Ora finisce con tutta calma di bere quell’ultimo sorso di caffè, dà un ultimo tiro alla sigaretta, si siede sulla poltrona davanti alla porta del balcone e aspetta. Vuole che mi interessi a quel foglio, ma io non dico niente, non faccio neanche un gesto per prenderlo, perché dovrei darle la soddisfazione? Non me ne importa mica niente, di quel pezzo di carta. Strano, però, sembra che ci sia sopra una specie di disegno, lo vedo da qui, dei segni colorati e confusi, lo sbircio, do un’occhiata e poi guardo da un’altra parte. Alla fine mi alzo, prendo gli occhiali nel cassetto della cucina – ormai senza non ci vedo più niente – e ignorando il suo sguardo quasi trionfante lo prendo in mano. C’è un disegno. Dietro c’è una mezza pagina scritta a mano, in una grafia rotonda, infantile. Comincia con Cara maestra.

Questa è una lettera di qualcuno, dico io. Già! Risponde lei, compiaciuta. Come se fosse una sua vittoria personale. Forse non dovremmo leggerla, dico. Lei inarca le sopracciglia. Mi casca l’occhio sulla frase:

La persona più famosa che ho conosciuto…

Senza sapere perché, comincio a inventare. C’è su un disegno stranissimo, dico. Pazzesco, tutto colorato e storto, ma anche bello, a modo suo. Dev’essere il disegno di un pazzo. Sembra un albero genealogico, ma inventato, di fantasia, con dei nomi stranissimi, inesistenti, e creature quasi medievali. Qualcuno l’ha disegnato con le matite colorate, e poi ha scritto una lettera sul retro, indirizzandola a una certa Stella. Non so perché mi esce questa storia. In realtà sul foglio non c’è niente di speciale. Un disegno fatto da un bambino neanche tanto bravo, un albero, una casetta, una donna con i capelli neri lunghi, e una letterina per la maestra.

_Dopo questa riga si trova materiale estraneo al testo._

Lemma spends_read_picture uid profile path : spends 2 (read_picture S' uid profile path).
Proof.
  unfold read_picture. apply (spends_bind 1 1); [|intros data].
  { apply (spends_map_error 1 (os_ReadFile (JoinPath (uploadDir S') (Clean path))) _
      (λ err, Err (if errors_Is err os_ErrNotExist then Sentinel ErrNotFound else err))), spends_asking.
    done. }
  apply (spends_bind 1 0); [|intros; count].
  cbn [pictureCache scripted]. destruct (pictureCache s); cbn [fmap option_fmap option_map]; [|count].
  apply spends_ignore, spends_asking.
Qed.

Lemma spends_get_picture uid : spends 4 (GetProfilePicture S' uid).
Proof.
  unfold GetProfilePicture. apply (spends_bind 1 3); [apply spends_not_found, spends_profile|intros profile].
  cbn [pictureCache scripted]. destruct (pictureCache s); cbn [fmap option_fmap option_map]; count.
  - apply (spends_bind 1 2); [apply spends_asking|intros [[mime data] ok]]. count. apply spends_read_picture.
  - eapply spends_mono, spends_read_picture. lia.
Qed.

(** A protected operation: the session, then the operation. *)
Lemma spends_protected {A} token n (f : Z → eff (script X) error A) :
  (n ≤ 9)%nat → (∀ uid, spends n (f uid)) → spends 11 (userID ← requireUser S' token; f userID).
Proof.
  intros Hn Hf. apply (spends_bind 2 9); [apply spends_requireUser|]. intros uid. by eapply spends_mono.
Qed.

Lemma spends_Handle req : spends 11 (Handle S' req).
Proof.
  assert (Hbody : ∀ {A} n msg (dec : json → option A) raw (f : A → eff (script X) error json),
    (∀ b, spends n (f b)) → spends n (body ← decodeBody msg dec raw; f body)).
  { intros A n msg dec raw f Hf. apply (spends_bind 0 n); [|done]. unfold decodeBody. count. }
  assert (Hmarshal : ∀ {A} n (enc : A → json) (m : eff (script X) error A), spends n m → spends n (marshal enc m)).
  { intros A n enc m Hm. replace n with (n + 0)%nat by lia. apply spends_bind; [done|]. intros; count. }
  unfold Handle. count.
  - apply Hbody. intros b. apply Hmarshal. eapply spends_mono, spends_Login. lia.
  - eapply (spends_protected _ 1); [lia|]. intros uid. apply Hmarshal. unfold GetProfile.
    apply (spends_bind 1 0); [apply spends_not_found, spends_profile|intros; count].
  - eapply (spends_protected _ 4); [lia|]. intros uid. apply Hmarshal, spends_get_picture.
  - eapply (spends_protected _ 2); [lia|]. intros uid. apply Hbody. intros b. apply Hmarshal.
    unfold UpdateNickname. count. apply (spends_bind 2 0); [apply spends_not_found, spends_update|intros; count].
  - eapply (spends_protected _ 9); [lia|]. intros uid. apply Hbody. intros b. apply Hmarshal, spends_upload.
  - apply (spends_bind 1 10); [|intros; count]. unfold Logout. cbn [sessions scripted].
    destruct (sessions s); cbn [fmap option_fmap option_map]; count. apply spends_asking.
Qed.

Cara Stella, improvviso, facendo finta di leggere, da quando e poi mi interrompo subito perché mi viene il nervoso. Per lei questo foglio è solo un modo per darmi fastidio, per mostrarmi la sua superiorità, per vincere, non qualcosa che ha scritto una persona vera. Il bambino si è messo lì con impegno e ha scritto questa lettera alla maestra, magari solo perché si accorgesse di lui.

Non ti sei nemmeno accorta che c’è un disegno, non l’hai nemmeno notato, proprio tipico tuo, le dico, alzando gli occhi sopra le lenti degli occhiali. Lei mi guarda e mi fa, ma se l’ho detto subito, è un albero genealogico, non hai sentito?

Tu hai detto un albero genealogico, ma questo qui è una specie di capolavoro, guarda che disegni! Non vedi che questo l’ha fatto un artista? Saresti capace, tu, di fare una cosa del genere? Albero genealogico, dico strascicando la voce, come a farle il verso. Se c’è una cosa che la manda in bestia è quella. Le sale il sangue alla testa, lo so, ma non vuole darmi soddisfazione, quindi mi ignora, guardando fuori dalla finestra, e fa: se volessi lo potrei anche fare. So disegnare, io. E io scoppio a ridere di gusto, non lo faccio mica apposta, lo giuro, mi è venuto proprio spontaneo. Tu che non sai nemmeno tenere una matita in mano, già! Proprio tu, e ripeto ancora una volta, albero genealogico… guarda qui, dico, puntando l’indice sul foglio, qui c’è tutta una dinastia di personaggi dai nomi assurdi, improvviso. Mi vengono dei nomi inventati, Clericogianni Antibale, comincio a elencare, Veromilia Ogliastra… ora è lei che scoppia a ridere, con questi nomi proprio strani, e poi i disegni, continuo! Sono veramente assurdi, pazzeschi, ci dev’essere voluto un sacco di tempo per disegnare tutto con la matita, queste armature, queste uniformi, questi serpenti araldici, questi sfondi di prati verde smeraldo ed elmi piumati rosso rame, queste squame e questi fiori con moltissime sfumature. E tutto questo nel piccolo, su una carta velina sottilissima. Ma chi avrà disegnato tutto questo, mi domando. Mi sembra quasi di vederli, i disegni. E di nuovo giro il foglio e continuo a far finta di leggere, forse nella lettera ci sono delle spiegazioni, dico.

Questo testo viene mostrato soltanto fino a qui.